• **The task**:
This exercise calls for the line with "assert (∀ n, 0 ≤ n ≤ 39", the line with "replace (2 ^ (39", and all lines between them in the material below, output exactly and with no other lines.

═════ Extracted entries

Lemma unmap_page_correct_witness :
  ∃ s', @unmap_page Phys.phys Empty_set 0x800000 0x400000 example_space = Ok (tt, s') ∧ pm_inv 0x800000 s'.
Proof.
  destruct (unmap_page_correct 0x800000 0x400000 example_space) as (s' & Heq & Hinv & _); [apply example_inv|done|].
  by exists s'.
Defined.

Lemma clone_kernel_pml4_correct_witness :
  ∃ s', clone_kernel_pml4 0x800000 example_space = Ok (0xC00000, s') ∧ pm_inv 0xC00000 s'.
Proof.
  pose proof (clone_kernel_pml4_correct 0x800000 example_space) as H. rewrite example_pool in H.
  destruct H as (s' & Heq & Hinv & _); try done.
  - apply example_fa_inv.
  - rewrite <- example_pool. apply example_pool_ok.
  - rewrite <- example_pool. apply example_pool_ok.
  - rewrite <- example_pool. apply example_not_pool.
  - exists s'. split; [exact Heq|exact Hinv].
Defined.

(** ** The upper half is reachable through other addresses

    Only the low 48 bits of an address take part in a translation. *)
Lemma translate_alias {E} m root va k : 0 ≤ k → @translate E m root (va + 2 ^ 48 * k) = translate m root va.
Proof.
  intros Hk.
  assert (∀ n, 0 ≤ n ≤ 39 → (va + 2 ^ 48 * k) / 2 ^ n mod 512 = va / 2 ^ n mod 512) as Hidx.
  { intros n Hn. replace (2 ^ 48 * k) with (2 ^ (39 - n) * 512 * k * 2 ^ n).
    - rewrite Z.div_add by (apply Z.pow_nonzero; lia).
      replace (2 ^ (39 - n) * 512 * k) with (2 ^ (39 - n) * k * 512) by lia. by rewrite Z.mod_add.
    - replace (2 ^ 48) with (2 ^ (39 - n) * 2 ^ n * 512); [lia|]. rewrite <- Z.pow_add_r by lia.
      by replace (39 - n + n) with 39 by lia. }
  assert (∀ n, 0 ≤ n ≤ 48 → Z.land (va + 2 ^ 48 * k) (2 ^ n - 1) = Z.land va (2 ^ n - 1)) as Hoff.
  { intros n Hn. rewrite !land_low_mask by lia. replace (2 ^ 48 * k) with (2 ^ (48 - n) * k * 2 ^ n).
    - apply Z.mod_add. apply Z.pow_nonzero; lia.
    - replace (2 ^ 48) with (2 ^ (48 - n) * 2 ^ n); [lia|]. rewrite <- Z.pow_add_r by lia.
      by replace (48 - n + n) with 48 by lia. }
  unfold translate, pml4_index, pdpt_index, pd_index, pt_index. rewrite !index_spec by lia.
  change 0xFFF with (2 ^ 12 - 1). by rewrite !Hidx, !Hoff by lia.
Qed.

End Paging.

══════════

• **Response for this exercise**:
  assert (∀ n, 0 ≤ n ≤ 39 → (va + 2 ^ 48 * k) / 2 ^ n mod 512 = va / 2 ^ n mod 512) as Hidx.
  { intros n Hn. replace (2 ^ 48 * k) with (2 ^ (39 - n) * 512 * k * 2 ^ n).
    - rewrite Z.div_add by (apply Z.pow_nonzero; lia).
      replace (2 ^ (39 - n) * 512 * k) with (2 ^ (39 - n) * k * 512) by lia. by rewrite Z.mod_add.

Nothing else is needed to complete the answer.